### EXERCISE DIRECTIONS
Among the entries below, find every line that has "option" and pull it out.

### INPUT DATA

--*--

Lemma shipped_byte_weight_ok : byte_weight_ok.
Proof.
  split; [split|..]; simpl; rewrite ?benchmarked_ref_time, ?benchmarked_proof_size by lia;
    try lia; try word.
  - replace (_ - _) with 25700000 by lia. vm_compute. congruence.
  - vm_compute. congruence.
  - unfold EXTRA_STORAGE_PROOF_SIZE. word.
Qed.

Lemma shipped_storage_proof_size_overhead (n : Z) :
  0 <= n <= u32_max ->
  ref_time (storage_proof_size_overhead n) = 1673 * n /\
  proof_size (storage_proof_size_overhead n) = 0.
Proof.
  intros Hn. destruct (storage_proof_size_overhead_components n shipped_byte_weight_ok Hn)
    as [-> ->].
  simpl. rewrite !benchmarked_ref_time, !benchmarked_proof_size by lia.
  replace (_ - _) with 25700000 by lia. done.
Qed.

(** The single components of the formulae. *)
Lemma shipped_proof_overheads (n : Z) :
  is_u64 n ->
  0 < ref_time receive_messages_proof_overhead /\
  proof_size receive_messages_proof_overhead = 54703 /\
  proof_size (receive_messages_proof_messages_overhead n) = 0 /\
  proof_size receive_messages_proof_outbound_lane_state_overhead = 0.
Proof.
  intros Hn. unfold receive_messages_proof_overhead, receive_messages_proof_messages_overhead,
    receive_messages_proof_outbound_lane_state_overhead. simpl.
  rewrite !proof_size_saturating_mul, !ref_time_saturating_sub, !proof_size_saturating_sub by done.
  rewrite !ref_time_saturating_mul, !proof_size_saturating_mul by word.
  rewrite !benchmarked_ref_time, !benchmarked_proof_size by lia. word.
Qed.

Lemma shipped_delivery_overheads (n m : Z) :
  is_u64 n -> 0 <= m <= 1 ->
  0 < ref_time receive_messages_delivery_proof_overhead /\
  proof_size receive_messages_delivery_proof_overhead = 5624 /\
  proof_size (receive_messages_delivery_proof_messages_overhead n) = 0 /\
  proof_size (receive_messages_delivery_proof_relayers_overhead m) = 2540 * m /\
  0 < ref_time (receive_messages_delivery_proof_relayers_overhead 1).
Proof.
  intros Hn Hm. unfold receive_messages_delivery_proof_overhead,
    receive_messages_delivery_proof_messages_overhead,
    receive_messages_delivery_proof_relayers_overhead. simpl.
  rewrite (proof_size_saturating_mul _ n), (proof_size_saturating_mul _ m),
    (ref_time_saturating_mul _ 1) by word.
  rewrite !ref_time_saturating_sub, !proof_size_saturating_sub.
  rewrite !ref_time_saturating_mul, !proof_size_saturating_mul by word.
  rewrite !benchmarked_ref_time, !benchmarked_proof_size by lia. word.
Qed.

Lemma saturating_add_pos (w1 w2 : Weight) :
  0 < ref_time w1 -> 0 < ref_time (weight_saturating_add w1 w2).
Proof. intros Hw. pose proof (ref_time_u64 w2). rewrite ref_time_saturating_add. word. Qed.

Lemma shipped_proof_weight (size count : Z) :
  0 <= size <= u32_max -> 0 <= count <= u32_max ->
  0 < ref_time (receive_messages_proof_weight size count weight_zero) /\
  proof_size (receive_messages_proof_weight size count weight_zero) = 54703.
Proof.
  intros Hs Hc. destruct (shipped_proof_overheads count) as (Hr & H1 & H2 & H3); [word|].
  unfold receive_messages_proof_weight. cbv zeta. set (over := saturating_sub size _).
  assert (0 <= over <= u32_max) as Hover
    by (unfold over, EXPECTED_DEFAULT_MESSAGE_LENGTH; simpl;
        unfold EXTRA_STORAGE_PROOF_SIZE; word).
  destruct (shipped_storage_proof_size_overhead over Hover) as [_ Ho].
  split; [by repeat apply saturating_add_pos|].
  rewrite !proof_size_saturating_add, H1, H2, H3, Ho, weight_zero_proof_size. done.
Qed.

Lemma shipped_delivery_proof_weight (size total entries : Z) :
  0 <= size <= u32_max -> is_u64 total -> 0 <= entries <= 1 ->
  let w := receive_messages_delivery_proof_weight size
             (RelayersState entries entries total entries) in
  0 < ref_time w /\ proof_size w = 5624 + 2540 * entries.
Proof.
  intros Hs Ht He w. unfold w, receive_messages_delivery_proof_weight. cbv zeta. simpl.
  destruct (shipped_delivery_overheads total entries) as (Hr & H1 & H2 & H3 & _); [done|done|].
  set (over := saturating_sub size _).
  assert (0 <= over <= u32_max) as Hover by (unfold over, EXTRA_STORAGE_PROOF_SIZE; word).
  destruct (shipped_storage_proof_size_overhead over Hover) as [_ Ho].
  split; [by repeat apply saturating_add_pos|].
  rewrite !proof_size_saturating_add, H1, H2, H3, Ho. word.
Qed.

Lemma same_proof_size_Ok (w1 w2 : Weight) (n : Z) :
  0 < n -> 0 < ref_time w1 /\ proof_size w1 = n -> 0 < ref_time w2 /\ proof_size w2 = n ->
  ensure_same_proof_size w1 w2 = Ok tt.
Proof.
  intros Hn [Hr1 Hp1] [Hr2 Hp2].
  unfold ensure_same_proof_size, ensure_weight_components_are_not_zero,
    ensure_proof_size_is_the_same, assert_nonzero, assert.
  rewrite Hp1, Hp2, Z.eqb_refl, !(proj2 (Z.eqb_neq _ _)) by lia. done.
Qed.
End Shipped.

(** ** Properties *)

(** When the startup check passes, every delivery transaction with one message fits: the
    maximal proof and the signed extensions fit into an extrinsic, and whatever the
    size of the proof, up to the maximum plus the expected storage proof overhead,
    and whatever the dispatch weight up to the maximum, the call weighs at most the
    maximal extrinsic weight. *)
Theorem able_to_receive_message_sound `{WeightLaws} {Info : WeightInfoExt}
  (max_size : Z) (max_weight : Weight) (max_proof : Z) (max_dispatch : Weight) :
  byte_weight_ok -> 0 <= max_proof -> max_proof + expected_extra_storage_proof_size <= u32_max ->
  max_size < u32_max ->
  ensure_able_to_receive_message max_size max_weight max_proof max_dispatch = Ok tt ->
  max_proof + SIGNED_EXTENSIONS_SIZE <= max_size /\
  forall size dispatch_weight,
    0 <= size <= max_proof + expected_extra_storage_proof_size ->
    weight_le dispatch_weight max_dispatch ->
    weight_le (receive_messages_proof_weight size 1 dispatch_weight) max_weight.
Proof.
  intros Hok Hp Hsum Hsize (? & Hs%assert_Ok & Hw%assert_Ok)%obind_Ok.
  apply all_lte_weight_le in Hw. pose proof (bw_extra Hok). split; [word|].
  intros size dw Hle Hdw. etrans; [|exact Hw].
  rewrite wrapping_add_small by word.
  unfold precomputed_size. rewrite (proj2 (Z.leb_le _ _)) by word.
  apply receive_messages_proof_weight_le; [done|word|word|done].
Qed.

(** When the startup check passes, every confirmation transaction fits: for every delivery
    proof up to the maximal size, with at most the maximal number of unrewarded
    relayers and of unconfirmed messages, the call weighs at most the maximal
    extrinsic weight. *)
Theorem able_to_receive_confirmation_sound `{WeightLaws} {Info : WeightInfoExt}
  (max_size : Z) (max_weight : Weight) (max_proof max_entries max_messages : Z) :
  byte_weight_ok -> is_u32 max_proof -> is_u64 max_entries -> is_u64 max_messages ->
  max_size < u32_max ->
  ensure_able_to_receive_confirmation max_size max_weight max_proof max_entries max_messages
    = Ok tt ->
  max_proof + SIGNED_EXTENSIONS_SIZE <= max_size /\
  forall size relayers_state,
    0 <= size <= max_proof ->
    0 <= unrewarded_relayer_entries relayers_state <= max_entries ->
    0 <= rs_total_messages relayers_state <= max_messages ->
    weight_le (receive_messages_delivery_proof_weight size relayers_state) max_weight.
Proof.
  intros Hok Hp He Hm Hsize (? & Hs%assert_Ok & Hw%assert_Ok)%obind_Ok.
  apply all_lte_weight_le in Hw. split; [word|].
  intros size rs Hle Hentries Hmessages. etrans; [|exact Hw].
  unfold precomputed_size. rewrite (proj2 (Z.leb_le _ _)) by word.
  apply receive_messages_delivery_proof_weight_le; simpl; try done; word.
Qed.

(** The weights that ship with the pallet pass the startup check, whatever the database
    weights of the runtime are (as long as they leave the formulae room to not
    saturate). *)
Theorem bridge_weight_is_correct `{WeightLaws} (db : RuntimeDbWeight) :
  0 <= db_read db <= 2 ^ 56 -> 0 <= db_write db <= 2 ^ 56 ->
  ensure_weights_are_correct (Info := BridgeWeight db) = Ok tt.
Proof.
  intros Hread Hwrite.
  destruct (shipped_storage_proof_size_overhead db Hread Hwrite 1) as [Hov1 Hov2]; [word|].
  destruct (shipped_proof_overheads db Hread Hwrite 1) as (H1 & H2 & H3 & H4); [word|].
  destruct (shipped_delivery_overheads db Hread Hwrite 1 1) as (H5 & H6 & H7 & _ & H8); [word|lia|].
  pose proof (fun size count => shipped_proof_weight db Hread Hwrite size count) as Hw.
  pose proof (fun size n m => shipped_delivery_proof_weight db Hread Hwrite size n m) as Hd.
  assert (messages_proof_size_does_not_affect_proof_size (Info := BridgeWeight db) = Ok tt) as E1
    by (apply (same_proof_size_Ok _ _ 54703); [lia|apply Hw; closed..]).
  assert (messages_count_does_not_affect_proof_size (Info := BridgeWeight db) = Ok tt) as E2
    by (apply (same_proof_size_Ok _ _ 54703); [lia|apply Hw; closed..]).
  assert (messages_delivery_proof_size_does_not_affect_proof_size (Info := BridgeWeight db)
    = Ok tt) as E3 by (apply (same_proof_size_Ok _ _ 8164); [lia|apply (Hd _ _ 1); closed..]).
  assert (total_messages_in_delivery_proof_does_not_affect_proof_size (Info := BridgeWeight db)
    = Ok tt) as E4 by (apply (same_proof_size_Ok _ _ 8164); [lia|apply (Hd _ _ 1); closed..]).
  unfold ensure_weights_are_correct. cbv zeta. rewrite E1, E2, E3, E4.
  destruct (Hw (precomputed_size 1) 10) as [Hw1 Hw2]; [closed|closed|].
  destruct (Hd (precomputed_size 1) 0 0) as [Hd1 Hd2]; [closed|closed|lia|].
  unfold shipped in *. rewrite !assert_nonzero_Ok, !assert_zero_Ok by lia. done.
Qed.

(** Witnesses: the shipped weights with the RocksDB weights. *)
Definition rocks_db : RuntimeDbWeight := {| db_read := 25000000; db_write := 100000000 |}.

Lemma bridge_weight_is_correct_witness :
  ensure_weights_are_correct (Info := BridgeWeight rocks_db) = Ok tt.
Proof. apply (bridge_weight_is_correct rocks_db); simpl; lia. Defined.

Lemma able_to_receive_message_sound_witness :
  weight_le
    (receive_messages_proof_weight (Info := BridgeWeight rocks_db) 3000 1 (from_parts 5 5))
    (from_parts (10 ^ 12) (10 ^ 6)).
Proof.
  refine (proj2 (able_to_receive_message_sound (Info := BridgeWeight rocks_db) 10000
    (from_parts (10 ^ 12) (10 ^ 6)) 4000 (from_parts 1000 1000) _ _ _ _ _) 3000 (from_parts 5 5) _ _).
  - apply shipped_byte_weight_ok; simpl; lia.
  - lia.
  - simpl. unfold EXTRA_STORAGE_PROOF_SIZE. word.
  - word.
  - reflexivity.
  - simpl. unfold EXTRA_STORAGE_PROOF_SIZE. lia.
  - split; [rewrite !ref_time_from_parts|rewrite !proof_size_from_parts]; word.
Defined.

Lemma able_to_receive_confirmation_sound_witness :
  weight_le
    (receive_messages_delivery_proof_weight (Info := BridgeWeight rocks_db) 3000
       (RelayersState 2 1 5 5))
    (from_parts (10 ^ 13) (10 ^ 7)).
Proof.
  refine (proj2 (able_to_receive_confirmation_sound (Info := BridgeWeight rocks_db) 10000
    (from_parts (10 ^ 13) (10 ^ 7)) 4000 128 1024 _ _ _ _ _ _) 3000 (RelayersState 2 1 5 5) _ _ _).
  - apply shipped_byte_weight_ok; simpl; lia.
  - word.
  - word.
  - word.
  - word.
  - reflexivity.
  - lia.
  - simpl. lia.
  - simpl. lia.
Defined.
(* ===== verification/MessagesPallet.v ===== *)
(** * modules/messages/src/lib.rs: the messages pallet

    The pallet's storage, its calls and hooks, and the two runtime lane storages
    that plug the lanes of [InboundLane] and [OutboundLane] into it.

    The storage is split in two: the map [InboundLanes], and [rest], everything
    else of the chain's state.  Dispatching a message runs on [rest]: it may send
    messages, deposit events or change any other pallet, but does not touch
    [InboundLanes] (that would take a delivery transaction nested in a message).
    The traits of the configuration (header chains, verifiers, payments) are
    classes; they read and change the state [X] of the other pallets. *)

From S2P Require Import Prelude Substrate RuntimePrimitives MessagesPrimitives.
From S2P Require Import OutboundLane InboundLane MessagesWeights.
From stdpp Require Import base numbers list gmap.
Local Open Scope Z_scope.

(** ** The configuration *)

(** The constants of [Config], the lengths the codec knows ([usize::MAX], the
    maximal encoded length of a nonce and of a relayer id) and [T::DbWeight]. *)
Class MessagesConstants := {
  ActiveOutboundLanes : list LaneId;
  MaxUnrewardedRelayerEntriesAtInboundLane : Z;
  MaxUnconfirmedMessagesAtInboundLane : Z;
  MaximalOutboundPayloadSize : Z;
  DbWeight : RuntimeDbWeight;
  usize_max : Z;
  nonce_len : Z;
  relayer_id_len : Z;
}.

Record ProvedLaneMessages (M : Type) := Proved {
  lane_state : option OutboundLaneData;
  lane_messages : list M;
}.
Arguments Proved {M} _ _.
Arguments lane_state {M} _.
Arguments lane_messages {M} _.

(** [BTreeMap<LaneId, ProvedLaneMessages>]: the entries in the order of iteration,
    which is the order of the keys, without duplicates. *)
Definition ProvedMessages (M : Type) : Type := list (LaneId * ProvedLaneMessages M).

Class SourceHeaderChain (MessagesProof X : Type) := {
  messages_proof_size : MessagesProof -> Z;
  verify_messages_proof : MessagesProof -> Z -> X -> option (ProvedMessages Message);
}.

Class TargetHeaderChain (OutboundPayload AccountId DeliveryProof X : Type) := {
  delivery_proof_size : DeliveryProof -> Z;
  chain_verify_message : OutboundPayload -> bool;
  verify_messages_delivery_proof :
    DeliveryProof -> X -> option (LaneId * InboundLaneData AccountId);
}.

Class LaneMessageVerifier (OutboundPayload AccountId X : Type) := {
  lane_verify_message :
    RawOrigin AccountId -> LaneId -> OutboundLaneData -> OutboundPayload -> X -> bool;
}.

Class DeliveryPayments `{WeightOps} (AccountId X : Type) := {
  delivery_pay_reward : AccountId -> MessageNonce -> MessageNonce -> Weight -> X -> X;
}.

--*--

### EXPECTED OUTPUT
  lane_state : option OutboundLaneData;
  verify_messages_proof : MessagesProof -> Z -> X -> option (ProvedMessages Message);
    DeliveryProof -> X -> option (LaneId * InboundLaneData AccountId);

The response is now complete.